The term "child labour" refers to the employment of children in any work that deprives children of their childhood, interferes with their ability to attend regular school, and that is mentally, physically, socially or morally dangerous and harmful to their development. This practice is considered exploitative by many Child Human Rights advocates. Underage children work at all sorts of jobs around the world

usually because they and their families are extremely poor.

Large numbers of children work in commercial agriculture, fishing, manufacturing, mining and domestic service. Some children work in illicit activities like the drug trade and prostitution or other traumatic activities such as serving as soldiers.

In its most extreme forms, child labour involves children being enslaved, separated from their families, exposed to serious hazards and illnesses and/or left to fend for themselves on the streets of large cities, often at a very early age.

In Ghana, sections 87 to 94 of the Children's Act prohibit exploitative child labour. The law says no person shall engage a child in exploitative labour. Exploitative labour is defined as labour which deprives the child of its health, education or development.

The law further prohibits the engagement of a child in night work i.e. work between the hours of 8 p.m. and 6 p.m.

The law also specifies the minimum age for admission of a child to employment as 15 years and the minimum age for the engagement of a child in light work as 13 years.

Light work is defined as work which is not likely to be harmful to the health or development of the child and does not affect the child's attendance at school or the capacity of the child to benefit from school work.

On the minimum age for the engagement of a person in hazardous work, the law specifies 18 years and explains hazardous work as work which poses a danger to the health, safety or morals of a person and include
(a) Going to sea;
(b) Mining and quarrying;
(c) Porterage of heavy loads;
(d) Manufacturing industries where chemicals are produced or used;
(e) Work in places where machines are used; and
(f) Work in places such as bars, hotels and places of entertainment where a person may be exposed to immoral behaviour.

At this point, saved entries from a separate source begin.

Record table_ok (h : heap) (t : VgHashTable) (ls : list (list Z)) : Prop := TableOk {
  t_buckets : buckets h (n_chains t) (chains t) ls;
  t_prime : n_chains t ∈ primes;
  t_count : n_elements t = Z.of_nat (length (concat ls));
  t_room : n_elements t < 2 ^ 32;
  t_load : n_elements t <= n_chains t ∨ n_chains t = last_prime }.

(** The table holds exactly the nodes [S]. *)
Definition holds (h : heap) (t : VgHashTable) (S : gset Z) : Prop :=
  ∃ ls, table_ok h t ls ∧ list_to_set (concat ls) = S.

Section Walks.
Implicit Types (h : heap) (cs l : list Z) (ls : list (list Z)) (a p n : Z) (found : Z -> VgHashNode -> bool).

Definition none_found h found l : Prop := ∀ a nd, a ∈ l -> h !! a = Some nd -> found a nd = false.

Lemma find_in_ok found h p l fuel :
  linked h p l -> (length l <= fuel)%nat ->
  (find_in fuel found h p = Ret 0 ∧ none_found h found l) ∨
  (∃ a nd, find_in fuel found h p = Ret a ∧ a ∈ l ∧ a ≠ 0 ∧ h !! a = Some nd ∧ found a nd = true).
Proof.
  revert p fuel. induction l as [|a l IH]; intros p fuel; cbn [linked length].
  - intros -> _. left. split; [by destruct fuel|]. intros ? ? ?. set_solver.
  - intros (-> & Ha & nd & Hnd & Hl) Hf. destruct fuel as [|fuel]; [lia|]. cbn [find_in].
    replace (a =? 0) with false by lia. erewrite load_ok by done. cbn [mbind outcome_bind].
    destruct (found a nd) eqn:Hfd; [right; exists a, nd; set_solver|].
    destruct (IH (next nd) fuel Hl ltac:(lia)) as [[-> Hn]|(b & nb & -> & ? & ? & ? & ?)].
    + left. split; [done|]. intros b nb [->|Hb]%elem_of_cons Hnb; [by simplify_eq|by eapply Hn].
    + right. exists b, nb. set_solver.
Qed.

Lemma unlink_walk found t h chain l1 curr l fuel :
  linked h curr l -> (length l <= fuel)%nat ->
  (unlink fuel found t h chain (last l1) curr = Ret (0, t, h) ∧ none_found h found l) ∨
  (∃ r1 a r2 nd, l = r1 ++ a :: r2 ∧ h !! a = Some nd ∧ a ≠ 0 ∧ found a nd = true ∧
     unlink fuel found t h chain (last l1) curr =
     s ← store_link (chains t) h chain (last (l1 ++ r1)) (next nd);
     Ret (a, set_n_elements (u32 (n_elements t - 1)) (set_chains s.1 t), s.2)).
Proof.
  revert l1 curr fuel. induction l as [|a l IH]; intros l1 curr fuel; cbn [linked length].
  - intros -> _. left. split; [by destruct fuel|]. intros ? ? ?. set_solver.
  - intros (-> & Ha & nd & Hnd & Hl) Hf. destruct fuel as [|fuel]; [lia|]. cbn [unlink].
    replace (a =? 0) with false by lia. erewrite load_ok by done. cbn [mbind outcome_bind].
    destruct (found a nd) eqn:Hfd.
    + right. exists [], a, l, nd. rewrite app_nil_r. done.
    + replace (Some a) with (last (l1 ++ [a])) by apply last_snoc.
      destruct (IH (l1 ++ [a]) (next nd) fuel Hl ltac:(lia)) as [[-> Hn]|(r1 & b & r2 & nb & -> & ? & ? & ? & ->)].
      * left. split; [done|]. intros b nb [->|Hb]%elem_of_cons Hnb; [by simplify_eq|by eapply Hn].
      * right. exists (a :: r1), b, r2, nb. by rewrite <- app_assoc.
Qed.

(** The node of an element of a chain, and the length of a chain. *)
Lemma chain_length h n cs ls i l : buckets h n cs ls -> ls !! i = Some l -> (length l <= size h)%nat.
Proof.
  intros Hb Hi. apply nodes_size.
  - destruct (Forall2_lookup_r _ _ _ _ _ (b_linked _ _ _ _ Hb) Hi) as (p & _ & Hl). by eapply linked_nodes.
  - destruct Hb as [_ _ _ Hn]. rewrite (concat_delete _ _ _ Hi) in Hn. by apply NoDup_app in Hn as (? & _ & _).
Qed.

Lemma primes_pos n : n ∈ primes -> 769 <= n <= last_prime.
Proof.
  intros Hn. assert (Forall (fun n => 769 <= n <= last_prime) primes) as Hall by (repeat constructor; done).
  rewrite Forall_forall in Hall. by apply Hall.
Qed.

The law finally provides a penalty for contravention of the Children's Act. It says any person who contravenes the provisions of the law relating to employment of children commits an offence and is liable on summary conviction to a fine or to imprisonment for a term not exceeding two years or to both.

The work therefore by children who only assist their parents on the farm during holidays and weekends is not classified as child labour. It is where children are prevented by their parents from going to school to work under dangerous and hazardous conditions threatening the health of the children that will go against the law.

Ghana’s law therefore has elaborate provisions for protecting children from enslavement, exploitation and hazardous work. Whether Child Welfare officers are able to monitor and bring to book those who infringe the provisions of the law is another matter.

As has been the case with other laws, enforcement has always been the bane of the Ghanaian monitoring, investigative and prosecutorial departments.